# Assisted Living



## jrosedesign (Sep 22, 2015)

I am entering a project in the DD phase.  I am trying to become familiar and comfortable with the code review in place, produced by a code consultant.  The review is classifying a 3-story (30,000 s.f. per floor) facility as R-2 and giving the option for type VA construction.

Here's how:

"The IBC defines Assisted Living facilities as being an I-1 occupancy.  Massachusetts has amended the Building definitions to permit assisted living facilities to be classified as R-2 (See 780 CMR 310.2)"

Personally I don't follow how the CMR 310.2 amend assisted living to R-2.

To complicate this even further '105 CMR: Department of Public Health' states that facilities shall be of type I or II construction (151.110: Types of Construction).

Just to state the obvious, the project is located in Massachusetts.  Under DPH we are classified under 'Resident Care units: Level IV'.

Thanks in advance,


----------



## cda (Sep 22, 2015)

Welcome welcome


----------



## cda (Sep 22, 2015)

Assisted living can mean different things to different people, also code wise.

It appears you are dealing with people that need some type of help and that there will be various different people on property assisting them.

Is that correct?

Versus basically an apartment building mainly for older people that can still get around.


----------



## cda (Sep 22, 2015)

Can you post the wording or link to

780 CMR 310.2


----------



## jrosedesign (Sep 22, 2015)

Yes: http://www.mass.gov/eopss/docs/dps/8th-edition/3-use-and-occupancy-classification.pdf


----------



## BSSTG (Sep 22, 2015)

Greetings and welcome to the board,

I don't know a thing about Mass codes. Only been there once. I sure don't understand how or why you could say an I-1 would be considered an R-2. Nevertheless, looks to me like with either classification it would be a real stretch to allow a building that size in looking at T503 even with allowances for sprinkler and frontage. Lots of things to think about.

Wasn't it in Mass. a couple of years ago where all of the old folks in a nursing home got killed in that horrible winter fire? Why in the world would they want old folks in a type V construction building?

I would be looking at that project real hard.

Again, welcome.

BSSTG


----------



## jrosedesign (Sep 22, 2015)

I would consider assisted living to be non-ambulatory residents not requiring skilled nursing, full time staff in a controlled facility.

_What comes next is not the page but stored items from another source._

(** X11: [download_media] raises in three ways only.  The primary tool
    cannot be run: the exception of [subprocess.run] comes out as it is
    and the fallback is never tried.  The fallback cannot be run, after
    the primary tool ran without yielding a file: its exception comes out
    as it is.  Both tools ran and neither yielded a file: the exception
    is a [RuntimeError] whose message is the fixed text around the first
    350 characters of the output of each tool, at most 740 characters in
    all. *)
Theorem download_media_error_is_bounded (e : env) (url dir : str) (w : world) (x : exn)
    (Hraise : (download_media e url dir w).1 = Raise x) :
  let l1 := log w ++ [Sys (Os.run (yt_cmd url dir))] in
  (subprocess_run e (log w) (yt_cmd url dir) = Raise x
   ∧ log (download_media e url dir w).2 = l1)
  ∨ ∃ yt l2,
      subprocess_run e (log w) (yt_cmd url dir) = Ok yt
      ∧ l2 = (if bool_decide (returncode yt = 0) then l1 ++ [Sys (Os.rglob dir)] else l1)
      ∧ ((subprocess_run e l2 (gd_cmd url dir) = Raise x
          ∧ log (download_media e url dir w).2 = l2 ++ [Sys (Os.run (gd_cmd url dir))])
         ∨ ∃ gd,
             subprocess_run e l2 (gd_cmd url dir) = Ok gd
             ∧ x = RuntimeError (u "Download failed. yt-dlp: "
                                   ++ slice_to 350 (combined_output yt)
                                   ++ u " | gallery-dl: "
                                   ++ slice_to 350 (combined_output gd))
             ∧ (length (exn_str x) ≤ 740)%nat
             ∧ l2 ++ [Sys (Os.run (gd_cmd url dir))]
               `prefix_of` log (download_media e url dir w).2).
Proof.
  cbv zeta. revert Hraise.
  unfold download_media, run_command, find_latest_file, bind, ask, emit, ret, raise, of_result.
  cbn [fst snd db log].
  destruct (subprocess_run e (log w) (yt_cmd url dir)) as [yt|x1] eqn:Hyt;
    cbn [fst snd db log]; [|intros [= <-]; by left].
  intros Hraise. right. exists yt. eexists. split; [done|]. split; [reflexivity|].
  revert Hraise.
  case_bool_decide as Hcode; cbn [fst snd db log];
    [case_latest; cbn [fst snd db log]; [done|]|];
    (match goal with
     | |- context [subprocess_run e ?l (gd_cmd url dir)] =>
         destruct (subprocess_run e l (gd_cmd url dir)) as [gd|x2] eqn:Hgd
     end; cbn [fst snd db log]; [|intros [= <-]; by left];
     right; exists gd; revert Hraise;
     case_bool_decide; cbn [fst snd db log]; [case_latest; cbn [fst snd db log]|];
     try done; intros [= <-];
     destruct (download_failed_bounded (combined_output yt) (combined_output gd))
       as [Heq Hlen];
     (split_and!; [done|done|done|]);
     first [done | by eexists | by apply prefix_app_r]).
Qed.

Lemma download_media_error_is_bounded_witness :
  let url := u "http://x.test/v/1" in
  let dir := u "/tmp/tg_dl_0" in
  let w := first_contact in
  let x := RuntimeError (u "Download failed. yt-dlp: " ++ replicate 350 120%N
                           ++ u " | gallery-dl: " ++ replicate 350 120%N) in
  let l1 := log w ++ [Sys (Os.run (yt_cmd url dir))] in
  (subprocess_run noisy (log w) (yt_cmd url dir) = Raise x
   ∧ log (download_media noisy url dir w).2 = l1)
  ∨ ∃ yt l2,
      subprocess_run noisy (log w) (yt_cmd url dir) = Ok yt
      ∧ l2 = (if bool_decide (returncode yt = 0) then l1 ++ [Sys (Os.rglob dir)] else l1)
      ∧ ((subprocess_run noisy l2 (gd_cmd url dir) = Raise x
          ∧ log (download_media noisy url dir w).2 = l2 ++ [Sys (Os.run (gd_cmd url dir))])
         ∨ ∃ gd,
             subprocess_run noisy l2 (gd_cmd url dir) = Ok gd
             ∧ x = RuntimeError (u "Download failed. yt-dlp: "
                                   ++ slice_to 350 (combined_output yt)
                                   ++ u " | gallery-dl: "
                                   ++ slice_to 350 (combined_output gd))
             ∧ (length (exn_str x) ≤ 740)%nat
             ∧ l2 ++ [Sys (Os.run (gd_cmd url dir))]
               `prefix_of` log (download_media noisy url dir w).2).
Proof.
  cbv zeta.
  apply (download_media_error_is_bounded noisy (u "http://x.test/v/1") (u "/tmp/tg_dl_0")
           first_contact).
  by vm_compute.
Defined.

(** The message of the scenario above is cut twice, to 740 characters. *)
Example download_media_cuts_the_output :
  ∃ msg,
    (download_media noisy (u "http://x.test/v/1") (u "/tmp/tg_dl_0") first_contact).1
    = Raise (RuntimeError msg)
    ∧ length msg = 740%nat
    ∧ length (combined_output {| returncode := 1; stdout := Some (replicate 400 120%N);
                                 stderr := Some [] |}) = 400%nat.
Proof. eexists. by vm_compute. Qed.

I would consider an elderly complex apartment/condo style independent living.


----------



## jrosedesign (Sep 22, 2015)

BSSTG said:
			
		

> Greetings and welcome to the board,I don't know a thing about Mass codes. Only been there once. I sure don't understand how or why you could say an I-1 would be considered an R-2. Nevertheless, looks to me like with either classification it would be a real stretch to allow a building that size in looking at T503 even with allowances for sprinkler and frontage. Lots of things to think about.
> 
> Wasn't it in Mass. a couple of years ago where all of the old folks in a nursing home got killed in that horrible winter fire? Why in the world would they want old folks in a type V construction building?
> 
> ...


I agree, although height and areas calcs do work.  They are built like giant houses; I have been in quite a few.  Of coarse wood is cheaper to build than steel, probably 10-15%.


----------



## cda (Sep 22, 2015)

jrosedesign said:
			
		

> Yes: http://www.mass.gov/eopss/docs/dps/8th-edition/3-use-and-occupancy-classification.pdf


But is there still a limit on the number of people in the R setting??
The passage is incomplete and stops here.